Copy out, exactly and with nothing else, the stretch of lines that starts at the line containing "destruct (mod_length_lookup _" and finishes at the end of the data.
________
(* ===== verification/RouterProps.v ===== *)
(** * Properties of the inference router

    Selection: optimality, fairness of the tie-break, and the two inputs on which
    it panics.  Handler: which workers are tried and in which order, what the
    client receives and what the metrics hook is told. *)

From S2P Require Import Prelude GoFloat Proto GoTimer Registry GoHttp GoJson GoUnmarshal Router.
Open Scope Z_scope.

(** ** Selection *)

Section selection_props.
Context (fl : string → Z).
Implicit Types (ws : list WorkerEntry) (reads : nat → string → Z).

(** When no counter changes during the selection and no cost is NaN, a
    selection among at least one worker never panics and returns one of them
    with the fewest requests in flight and, among those, the lowest cost. *)
Lemma pickWorker_optimal ws c reads :
  stable fl reads → ws ≠ [] → (∀ w, w ∈ ws → f_isnan (cost_of w) = false) →
  ∃ c' w, pickWorker ws c reads = (c', Ok w) ∧ w ∈ ws ∧
    (∀ v, v ∈ ws → fl (id_of w) ≤ fl (id_of v)) ∧
    (∀ v, v ∈ ws → fl (id_of v) = fl (id_of w) → f_leb (cost_of w) (cost_of v) = true).
Proof.
  intros Hst Hne Hnan. unfold pickWorker. destruct ws as [|w0 [|w1 ws]]; [done| |].
  { exists c, w0. split_and!; [done|by left|intros v ->%list_elem_of_singleton; lia|].
    intros v ->%list_elem_of_singleton _. apply f_leb_refl, Hnan. by left. }
  set (m := min_flight _ _ _ _).
  destruct (flight_minimal fl reads w0 (w1 :: ws) m) as (Hmin & v0 & Hv0 & Hm);
    [by apply stable_stable_on|done|].
  rewrite (at_flight_stable fl) by (by apply stable_stable_on). set (l := filter _ _).
  assert (∀ v, v ∈ l ↔ fl (id_of v) = m ∧ v ∈ w0 :: w1 :: ws) as Hl
    by (intros v; unfold l; by rewrite list_elem_of_filter).
  clearbody l m. assert (v0 ∈ l) as Hv0l by (by apply Hl).
  destruct l as [|f0 [|f1 fs]]; [set_solver| |].
  - destruct (proj1 (Hl f0)) as [Hf0 Hin]; [by left|].
    exists c, f0. split_and!; [done|done|intros v Hv; rewrite Hf0; auto|].
    intros v Hv Heq. rewrite Hf0 in Heq. assert (v ∈ [f0]) as ->%list_elem_of_singleton by (by apply Hl).
    by apply f_leb_refl, Hnan.
  - destruct (cheapest_spec f0 (f1 :: fs)) as [Hc Hcs].
    { intros w Hw. apply Hnan. by apply Hl. }
    rewrite decide_False by done.
    destruct (mod_length_lookup _ (uint64 (c + 1)) Hc) as (w & Hw & Hwin). rewrite Hw.
    exists (uint64 (c + 1)), w. split; [done|].
    destruct (Hcs w f0 Hwin) as [[Hfw Hwws]%Hl _]; [by left|].
    split_and!; [done|intros v Hv; rewrite Hfw; auto|].
    intros v Hv Heq. apply Hcs; [done|]. apply Hl. by rewrite Heq.
Qed.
________
### OUTPUT OF THE EXERCISE
    destruct (mod_length_lookup _ (uint64 (c + 1)) Hc) as (w & Hw & Hwin). rewrite Hw.
    exists (uint64 (c + 1)), w. split; [done|].
    destruct (Hcs w f0 Hwin) as [[Hfw Hwws]%Hl _]; [by left|].
    split_and!; [done|intros v Hv; rewrite Hfw; auto|].
    intros v Hv Heq. apply Hcs; [done|]. apply Hl. by rewrite Heq.
Qed.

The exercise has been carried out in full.